Aldous Huxley’s notion of perennialism espouses that all religions lead to the same end. There is a universal mystical experience—the reason why Kamenetz’ first psilocybin session, itself, wasn’t Jewish, per se—that transcends religious distinction. “When you’re talking about a very specific mystical experience, I think what you’re talking about is ego death, a nondual experience,” explains Dr. Christopher “Doc” Kelley, adjunct professor in religious studies at The New School University and co- founder of NYC’s Psychedelic Sangha meetup. “That experience is very cross-cultural and could probably be framed and perennialist.”
But the psychedelic experience, not to mention the mystical experience, is only one part of the equation. For many research subjects, integration—the work done to process the trip once it’s over—is where real progress is made. This isn’t a new concept either.
The interplay of that spiritual duality—an ecstatic ritual and a staid, regular practice—gives fodder to the notion that psychedelics, indeed, can enhance your religious experience.
Kelley gives the example of a small group of ancient Indian Buddhists, who on every full moon, would ritualistically take Psilocybe cubensis in what’s called a tantric feast. “They’d do this to renew their connection to the mystical experience and then spend the rest of the month integrating, building the container for making the most of that experience,” he explains. “They’re not meditating necessarily on psychedelics, they’re meditating every other day of the month.” The interplay of that spiritual duality—an ecstatic ritual and a staid, regular practice—gives fodder to the notion that psychedelics, indeed, can enhance your religious experience.

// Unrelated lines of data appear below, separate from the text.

(* ===== verification/MediaLog.v ===== *)
(** The operation log on a transport medium (internal/medialog/medialog.go): an
    append-only file that rotates by size, on a file system whose every call may
    fail. *)

From S2P Require Import Prelude GoStrings MediaPaths FilePaths.

(** * Where it may live *)

Definition DefaultPath : string := TobbyDir +:+ "/logs/operations.log".
Definition DefaultLogBytes : Z := Z.shiftl 10 20.
Definition DefaultKeep : Z := 3.

Inductive log_error :=
  | LogBackslash | LogColon | LogAbsolute | LogNotClean | LogOutside | LogCovered | LogClosed | LogIO.

(** [checkPath]. *)
Definition checkLogPath (rel : string) : res log_error unit :=
  if contains_byte rel backslash then Err LogBackslash
  else if contains_byte rel ":" then Err LogColon
  else if has_prefix rel "/" then Err LogAbsolute
  else if negb (String.eqb (path_clean rel) rel) then Err LogNotClean
  else if has_prefix rel "../" then Err LogOutside
  else if covered rel then Err LogCovered
  else Ok tt.

Record LogOptions := mkLogOptions { lo_Path : string; lo_MaxBytes : Z; lo_Keep : Z }.

(** * The file and its generations *)

(** A file: its bytes, and how many of them are on stable storage.  The log is slot
    0 and generation [n] slot [n]: ["<path>.<n>"]. *)
Record logfile := mkLogfile { lf_data : string; lf_synced : nat }.

(** [w.f]: an open file, or one whose close failed; and what the calls of the
    file system will do. *)
Inductive handle := Attached | Shut.
Inductive lfault := LogOk | LogFail | LogShort (n : nat).

Record logWriter := mkLogWriter {
  lw_file : option handle; lw_size : Z; lw_slots : gmap nat logfile; lw_faults : list lfault }.

Definition lg (A : Type) : Type := logWriter → res log_error A * logWriter.
Lemma serving_trail {b} s e : serving b s → serving b (with_trail e s).
Proof. intros [? [? ? ? ?] Hf]. by split. Qed.

Lemma Describe_serving {b} s : serving b s → serving b (Describe s).2.
Proof.
  intros Hs. unfold Describe. destruct (in_cert s) as [sc|] eqn:Hsc; [|done].
  destruct (getCertificate_serving s sc Hs Hsc) as (tc & sc' & Hr & Hs' & Hc' & _). destruct (getCertificate s) as [r s1].
  cbn in Hr, Hs', Hc'. subst r. rewrite Hc'. destruct (tc_Certificate tc); [done|]. by destruct (ParseCertificate s0).
Qed.

Lemma screen_serving {b} s : serving b s → serving b (networkScreenData s).2.
Proof.
  intros Hs. unfold networkScreenData. apply Describe_serving in Hs. by destruct (Describe s) as [[[c|]|e] s1].
Qed.

Lemma refusal_serving {b} actor e s : serving b s → serving b (networkRefusal actor e s).2.
Proof.
  intros Hs. unfold networkRefusal.
  pose proof (screen_serving _ (serving_trail s (mkCertEvent actor (from_option sc_digest "" (in_cert s)) false) Hs)) as Hd.
  by destruct (networkScreenData _) as [[d|e'] s1].
Qed.

Lemma ui_serving {b} actor form s : serving b s → serving b (adminNetworkCertificate actor form s).2.
Proof.
  intros Hs. unfold adminNetworkCertificate.
  assert (∀ e s, serving b s → serving b ((match networkRefusal actor e s with (Ok _, s) => (Err e, s) | (Err e, s) => (Err e, s) end
    : res tls_error (networkData * string) * CertInstance).2)) as Href.
  { intros e s' Hs'. apply (refusal_serving actor e) in Hs'. by destruct (networkRefusal actor e s') as [[]]. }
  destruct (readCertPair form) as [[c k]|]; [|by apply Href]. destruct (certDestination s) as [[cp kp]|]; [|by apply Href].
  destruct (quiet_serving _ s (quiet_Replace cp kp c k (in_clock s)) Hs) as [Hs1 _].
  destruct (Replace cp kp c k (in_clock s) s) as [[cert|e] s1]; [|by apply Href]. cbn [snd] in Hs1. apply Adopt_serving in Hs1.
  destruct (Adopt s1) as [[u|e] s2]; [|by apply Href].
  pose proof (screen_serving _ (serving_trail _ (mkCertEvent actor (cr_Fingerprint cert) true) Hs1)) as Hd. cbn [snd] in Hd. cbv zeta.
  by destruct (networkScreenData _) as [[d|e'] s3].
Qed.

And that’s just what Kamenetz is getting at, too. “The drugs are reliable and repeatable; what I’m talking about is what happens after the fact,” he says. “You can only get to integration, to the insight, through the experience.” Kamenetz isn’t interested in people simply having the opportunity to trip, be it in a Jewish context or otherwise. He’s interested in what the point of tripping is. “You still have to put on tefillin [prayer accessory] every day, you have to support these experiences in a normal practice. The only way this has efficacy is if you continue practicing outside the non-ordinary state.”
It’s not that the non-ordinary state is preferred, he discerns. “But we need to go there in order for the ordinary state to make much more sense, to be a fuller experience, to live our lives in the ordinary state with knowledge of the non-ordinary. For me,” he adds, “that is the heart of Judaism.”